Awalnya, Ismi hanya berharap dapat lolos sebagai anggota Paskibraka tingkat provinsi. Namun, kerja kerasnya mengantarkan dirinya hingga seleksi tingkat nasional.
Konsekuensinya, Ismi harus menjalani karantina dan pelatihan terpusat di Jakarta. Ia sempat merasa sedih karena harus berjauhan dengan kedua orang tuanya.
Sebelumnya, Ismi masih dapat bertemu orang tua setiap dua minggu sekali ketika berada di Sekolah Rakyat. Namun, rasa rindu tersebut justru menjadi motivasi baginya untuk menjalani pendidikan dan pelatihan dengan serius.
"Mama, Papa, sehat-sehat ya di sana, jaga kesehatan, tunggu Ismi pulang," kata Ismi.
Ismi mulai mengikuti Pembinaan dan Pelatihan Calon Pasukan Pengibar Bendera Pusaka Tingkat Pusat 2026 sejak 14 Juli 2026.
Ia mengaku tidak terlalu kesulitan mengikuti pola kehidupan selama karantina karena sudah terbiasa dengan kedisiplinan di Sekolah Rakyat.
"Bangun tidur, terus mandi, sholat. Habis itu olahraga pagi, lanjut latihan sampai jam tujuh, ishoma, latihan lagi sampai jam lima sore, sholat Maghrib, makan malam, sholat Isya. Kalau ada materi, materi dulu. Kalau enggak ada, langsung istirahat. Mirip di Sekolah Rakyat," tuturnya.
Ismi kini tidak sabar menantikan upacara HUT ke-81 RI di Istana Negara pada 17 Agustus 2026.
Ia bertekad memberikan penampilan terbaik sekaligus membanggakan kedua orang tua, teman-teman, tenaga pengajar, dan seluruh pihak yang mendukungnya di SRT 22 Polewali Mandar.

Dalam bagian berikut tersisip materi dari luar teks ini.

(* ===== verification/HttpFacts.v ===== *)
(** * The HTTP interface: theorems

    What it takes to get past a protected endpoint, what a repeated request
    is answered, and which errors a wallet can tell apart. *)
From stdpp Require Import base numbers list strings gmap.
From S2P Require Import Prelude Posts Amount Nuts Conditions Spending States MintDb MintDbFacts Mint MintFacts Swap SwapFacts Issue Melt Auth Http AuthFacts.
Import Nut21 Nut22 TokenText Oidc AuthDb.

Local Open Scope N_scope.
Local Open Scope res_scope.
Local Open Scope mint_scope.

Module HttpFacts.
Import Nut00 Requests MintTypes MintDb Mint MintFacts Swap SwapFacts Issue Melt Auth AuthFacts ErrorCodes Http.

(** ** Error codes *)

(** Every code is read back as the number it is sent as. *)
Theorem code_roundtrip n : to_code (from_code n) = n.
Proof.
  unfold from_code. repeat (match goal with |- context [match ?x with _ => _ end] => is_var x; destruct x end; try reflexivity).
Qed.

Lemma known_code_roundtrip c : (forall n, c <> Unknown n) -> from_code (to_code c) = c.
Proof. destruct c; intros H; try reflexivity. by destruct (H code). Qed.

#[local] Strategy opaque [Dhke.hash_to_curve].

Section codes.
Context {CR : Crypto}.

(** The errors whose meaning a wallet gets back; amounts are lost on the way. *)
Definition same_error (e e' : MError) : Prop :=
  e' = e \/
  match e, e' with
  | Mint.TransactionUnbalanced _ _ _, Mint.TransactionUnbalanced _ _ _ => True
  | Mint.AmountOutofLimitRange _ _ _, Mint.AmountOutofLimitRange _ _ _ => True
  | _, _ => False
  end.

Definition reported (e : MError) : bool :=
  match e with
  | Mint.TokenAlreadySpent | Mint.TokenPending | Mint.UnsupportedUnit | Mint.PaymentFailed | Mint.RequestAlreadyPaid
  | Mint.MintingDisabled | Mint.BlindedMessageAlreadySigned | Mint.ExpiredQuote | Mint.PendingQuote | Mint.ClearAuthRequired
  | Mint.BlindAuthRequired | Mint.DuplicateInputs | Mint.DuplicateOutputs | Mint.MultipleUnits | Mint.UnitMismatch
  | Mint.UnpaidQuote | Mint.DuplicateSignatureError
  | Mint.TransactionUnbalanced _ _ _ | Mint.AmountOutofLimitRange _ _ _ => true
  | _ => false
  end.

(** What arrives at the wallet when the mint answers with an error. *)
Definition received (e : MError) (detail : string) : MError := error_of_response (from_code (to_code (error_code e))) detail.

(** The errors that arrive as themselves are exactly the listed ones. *)
Theorem errors_that_arrive e detail (Hdetail : e <> UnknownErrorResponse detail) :
  same_error e (received e detail) <-> reported e = true.
Proof.
  split.
  - intros H. destruct e; try reflexivity; exfalso; try (destruct H as [H|H]; [discriminate H|exact H]).
    + destruct e; destruct H as [H|H]; try discriminate H; exact H.
    + destruct H as [H|H]; [|exact H]. cbn in H. congruence.
  - destruct e; try discriminate; intros _; first [by left|by right].
Qed.

End codes.

(** ** Protected endpoints *)
Section server.
Context {CR : Crypto} {SD : Serde} {SG : Signatory} {SL : SignatoryLaws SG} {PY : Payments} {OG : Outgoing} {OL : OidcLib}.

(** The request proves what the endpoint requires: a clear token that the
    OpenID client of the mint accepts, or a blind token with a valid signature
    that was not used before and is used up now (unless its insert failed). *)
Definition authorised (e : Env) (auth : AuthHeader) (s s' : Server) (a : AuthRequired) : Prop :=
  match a with
  | Clear => exists cat client, auth = HClear cat /\ a_oidc (sv_auth s) = Some client /\
      fst (verify_cat (env_net e) (env_now e) cat client) = Ok tt
  | Blind => exists bat y, auth = HBlind bat /\ auth_y (auth_proof bat) = Ok y /\
      signatory_verify_proofs [proof_of_auth (auth_proof bat)] = Ok tt /\ free_in (a_store (sv_auth s)) y /\
      (spent_in (a_store (sv_auth s')) y \/ insert_lost (next (sv_auth s)))
  end.

Lemma guard_run e auth m p s r s' a : guard e auth m p s = (r, s') -> required (sv_auth s) (mkEndpoint m p) a ->
  sv_mint s' = sv_mint s /\ sv_cache s' = sv_cache s /\ (r = Ok tt -> authorised e auth s s' a).
Proof.
  unfold guard, with_auth. destruct (verify_auth _ _ _ _ (sv_auth s)) as [r0 w0] eqn:H. intros [= <- <-] Hreq.
  split; [reflexivity|]. split; [reflexivity|]. cbn [sv_auth]. intros Hok%map_err_Ok. subst r0. destruct a.
  - unfold verify_auth, mseq at 1 in H. destruct (fault (sv_auth s)) eqn:F.
    { rewrite (is_protected_fault _ _ Clear Hreq F) in H. discriminate H. }
    rewrite (is_protected_run _ _ Clear Hreq F) in H. destruct auth as [cat|bat|]; cbn [header_token] in H; [|discriminate H..].
    unfold verify_clear_auth in H. cbn [a_oidc next with_faults] in H. destruct (a_oidc (sv_auth s)) as [client|] eqn:Ho; [|discriminate H].
    exists cat, client. split; [reflexivity|]. split; [exact Ho|].
    destruct (verify_cat _ _ cat client) as [rr c']. injection H as H _. cbn [fst]. by apply map_err_Ok in H.
  - apply (verify_blind_run _ _ _ _ _ _ _ Hreq) in H as [(_ & bat & Ht & Hsig & _ & Hc)|[Hne _]]; [|congruence].
    apply check_spendable_run in Hc as [(_ & y & Hy & Hfree & _ & _ & Hsp)|[Hne _]]; [|congruence].
    exists bat, y. destruct auth; cbn [header_token] in Ht; try discriminate Ht. injection Ht as ->. auto.
Qed.

(** The outcomes of a request that was not let in: it is answered with an error,
    and the database of the mint and the cache are as before. *)
Definition turned_away {R} (x : res Response R) (s s' : Server) : Prop :=
  (forall v, x <> Ok v) /\ sv_mint s' = sv_mint s /\ sv_cache s' = sv_cache s.

(** A handler behind a guard acts only for an authorised request. *)
Lemma guarded_run {A} e auth m p (op : Mt A) s r s' a :
  (do_ guard e auth m p ; with_mint op : St A) s = (r, s') -> required (sv_auth s) (mkEndpoint m p) a ->
  turned_away r s s' \/ authorised e auth s s' a.
Proof.
  intros H Hreq. unfold mseq in H. destruct (guard e auth m p s) as [r1 s1] eqn:Hg.
  destruct (guard_run _ _ _ _ _ _ _ _ Hg Hreq) as (Hm & Hc & Hauth). destruct r1 as [[]| |].
  - right. specialize (Hauth eq_refl). unfold with_mint in H. destruct (op (sv_mint s1)) as [r2 w2]. injection H as <- <-. exact Hauth.
  - left. injection H as <- <-. split; [discriminate|done].
  - left. injection H as <- <-. split; [discriminate|done].
Qed.

(** The answer to this very request is in the cache, and nothing happens. *)
Definition from_cache {P R} `{Json P} `{Json R} (r : P) (x : res Response R) (s s' : Server) : Prop :=
  exists key bytes v, calculate_key r = Some key /\ sv_cache s !! key = Some bytes /\ from_json bytes = Some v /\ x = Ok v /\ s' = s.

Lemma cached_run {P R} `{Json P} `{Json R} e m p (op : P -> Mt R) auth r s x s' a :
  cached (fun auth r => do_ guard e auth m p ; with_mint (op r) : St R) auth r s = (x, s') ->
  required (sv_auth s) (mkEndpoint m p) a ->
  from_cache r x s s' \/ turned_away x s s' \/ authorised e auth s s' a.
Proof.
  unfold cached, from_cache. destruct (calculate_key r) as [key|]; [|intros Hrun Hreq; right; by eapply guarded_run].
  unfold mseq at 1, mgets, cache_get. intros Hrun Hreq. destruct (sv_cache s !! key) as [bytes|] eqn:Hb; cbn [mbind option_bind] in Hrun.
  1: destruct (from_json bytes) as [v|] eqn:Hv; [injection Hrun as <- <-; left; by exists key, bytes, v|].
  all: right; apply seq_run in Hrun as [(v & s1 & H1 & Hrun)|[(er & H1 & ->)|[H1 ->]]]; [|by eapply guarded_run in H1 as [?|?]; [left|right|]..];
    eapply guarded_run in H1 as [[Hno _]|Hauth]; [by destruct (Hno v)| |exact Hreq]; right;
    unfold mseq, cache_set, mmodify in Hrun; injection Hrun as _ <-;
    destruct a; cbn [authorised] in *; destruct (to_json v); exact Hauth.
Qed.

Context {JS : Json SwapRequest} {JM : Json MintRequest} {JL : Json MeltRequest} {JB : Json (list BlindSignature)} {JR : Json MeltResponse}.

(** C40. A protected endpoint does nothing for a request that does not carry what
    the table of endpoints requires of it.  At the routes of swaps, mints and
    melts a request is answered from the cache, where the answer to the same
    request is kept, and changes nothing; or it is turned away with an error,
    the database of the mint and the cache being as before; or it was
    authorised, by a clear token that the provider's client accepts or by a
    blind token that was good and is now used up (unless recording it failed). *)
Theorem protected_endpoints_enforced e auth s :
  (forall r x s' a, cache_post_swap e auth r s = (x, s') -> required (sv_auth s) (mkEndpoint Post Nut21.Swap) a ->
     from_cache r x s s' \/ turned_away x s s' \/ authorised e auth s s' a) /\
  (forall r x s' a, cache_post_mint_bolt11 e auth r s = (x, s') -> required (sv_auth s) (mkEndpoint Post MintBolt11) a ->
     from_cache r x s s' \/ turned_away x s s' \/ authorised e auth s s' a) /\
  (forall r x s' a, cache_post_mint_bolt12 e auth r s = (x, s') -> required (sv_auth s) (mkEndpoint Post MintBolt12) a ->
     from_cache r x s s' \/ turned_away x s s' \/ authorised e auth s s' a) /\
  (forall r x s' a, cache_post_melt_bolt11 e auth r s = (x, s') -> required (sv_auth s) (mkEndpoint Post MeltBolt11) a ->
     from_cache r x s s' \/ turned_away x s s' \/ authorised e auth s s' a) /\
  (forall r x s' a, cache_post_melt_bolt12 e auth r s = (x, s') -> required (sv_auth s) (mkEndpoint Post MeltBolt12) a ->
     from_cache r x s s' \/ turned_away x s s' \/ authorised e auth s s' a).
Proof. split_and!; intros r x s' a Hrun Hreq; eapply cached_run; first [exact Hrun|exact Hreq]. Qed.

(** ** Repeated requests *)

Lemma post_swap_Ok e auth r s sigs s' : post_swap e auth r s = (Ok sigs, s') ->
  process_swap_request (env_now e) (env_keysets e) (env_uuid e) r (sv_mint s) = (Ok sigs, sv_mint s') /\ sv_cache s' = sv_cache s.
Proof.
  intros ([] & s1 & Hg & H)%mseq_Ok. unfold guard, with_auth in Hg. destruct (verify_auth _ _ _ _ _) as [r1 w1]. injection Hg as Hr1 <-.
  unfold with_mint in H. cbn [sv_mint sv_auth sv_cache] in H. destruct (process_swap_request _ _ _ _ _) as [r2 w2] eqn:Hp. injection H as H <-.
  apply map_err_Ok in H. subst r2. split; reflexivity.
Qed.

(** Later: no spent proof has become unknown. *)
Definition later (s s2 : Server) : Prop := forall y row,
  db_proof (w_store (sv_mint s)) !! y = Some row -> pr_state row = Nut07.Spent ->
  exists row', db_proof (w_store (sv_mint s2)) !! y = Some row'.

(** C21. A swap is executed once, however often it is sent: its answer is put into
    the cache; as long as it is there, the same request gets the same answer
    and changes nothing, whoever sends it and whatever has happened since; once
    it has expired, the request is refused. *)
Theorem swap_retry_safe e auth e2 auth2 (r : SwapRequest) key answer s sigs s1 s2 x s3
    (Hkey : calculate_key r = Some key) (Hmiss : sv_cache s !! key = None)
    (Hrun : cache_post_swap e auth r s = (Ok sigs, s1)) (Hin : swap_inputs r <> [])
    (Hjson : to_json sigs = Some answer) (Hread : from_json answer = Some sigs)
    (Hlater : later s1 s2) (Hagain : cache_post_swap e2 auth2 r s2 = (x, s3)) :
  sv_cache s1 !! key = Some answer /\
  (sv_cache s2 !! key = Some answer -> x = Ok sigs /\ s3 = s2) /\
  (sv_cache s2 !! key = None -> forall sigs', x <> Ok sigs').
Proof.
  unfold cache_post_swap, cached in *. rewrite Hkey in Hrun, Hagain. unfold mseq at 1, mgets, cache_get in Hrun. rewrite Hmiss in Hrun.
  cbn [mbind option_bind] in Hrun. apply mseq_Ok in Hrun as (sg & s' & Hp & Hrun). unfold mseq, cache_set, mmodify in Hrun.
  injection Hrun as -> <-. rewrite Hjson in Hlater. apply post_swap_Ok in Hp as [Hp Hc].
  apply swap_effect in Hp as (ys & fee & Hys & _ & _ & _ & _ & _ & Hspent & _).
  unfold mseq at 1, mgets, cache_get in Hagain. rename Hlater into Hsp. rewrite Hjson. split; [apply lookup_insert_eq|]. split; intros Hhit.
  - rewrite Hhit in Hagain. cbn [mbind option_bind] in Hagain. rewrite Hread in Hagain. by injection Hagain as <- <-.
  - rewrite Hhit in Hagain. cbn [mbind option_bind] in Hagain. intros sigs' ->. apply mseq_Ok in Hagain as (sg' & s4 & Hp' & _).
    apply post_swap_Ok in Hp' as [Hp' _]. apply swap_effect in Hp' as (ys' & fee' & Hys' & _ & _ & _ & _ & _ & Hspent' & _).
    rewrite Hys in Hys'. injection Hys' as <-. destruct (swap_inputs r) as [|p ps]; [done|].
    assert (exists y, y ∈ ys) as [y Hy].
    { apply NutsFacts.ys_length in Hys. destruct ys as [|y ys]; [discriminate Hys|]. exists y. left. }
    destruct (Hspent y Hy) as [_ (row & Hrow & Hst)]. destruct (Hsp y row Hrow Hst) as [row' Hrow'].
    destruct (Hspent' y Hy) as [Hnone _]. congruence.
Qed.

(** An answer from the cache is given without a look at the token. *)
Theorem cached_answer_unguarded e auth (r : SwapRequest) key answer (sigs : list BlindSignature) s (Hkey : calculate_key r = Some key)
    (Hhit : sv_cache s !! key = Some answer) (Hread : from_json answer = Some sigs) :
  cache_post_swap e auth r s = (Ok sigs, s).
Proof.
  unfold cache_post_swap, cached. rewrite Hkey. unfold mseq, mgets, cache_get. rewrite Hhit. cbn [mbind option_bind]. by rewrite Hread.
Qed.

End server.
End HttpFacts.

Meski menjadi satu-satunya siswa Sekolah Rakyat yang lolos hingga tingkat nasional, Ismi mengajak anak-anak lain untuk tidak menyerah mengejar cita-cita.
"Untuk teman-teman di luar sana, tetap semangat ya. Jangan putus asa, jangan mudah menyerah," pesan Ismi.
Wakil Kepala BPIP sekaligus Pengarah Program Paskibraka, Rima Agristina, memberikan apresiasi kepada Sekolah Rakyat yang telah membuka kesempatan bagi anak-anak dari berbagai latar belakang untuk mengikuti Program Paskibraka.
"Kami mencatat ada 170 siswa Sekolah Rakyat yang mendaftar untuk ikut Program Paskibraka ini. Ini juga apresiasi untuk Kementerian Sosial dan juga semua pelaksanaan dari Sekolah Rakyat karena berhasil memberikan kesempatan kepada adik-adiknya untuk mengikuti program ini," kata Rima.
Dari 170 siswa Sekolah Rakyat yang mengikuti seleksi, sebanyak 48 siswa lolos di tingkat kabupaten/kota dan dua orang berhasil lolos di tingkat provinsi.
Sementara itu, Ismi Ulfaida menjadi satu-satunya siswa Sekolah Rakyat yang berhasil melaju hingga tingkat nasional pada 2026.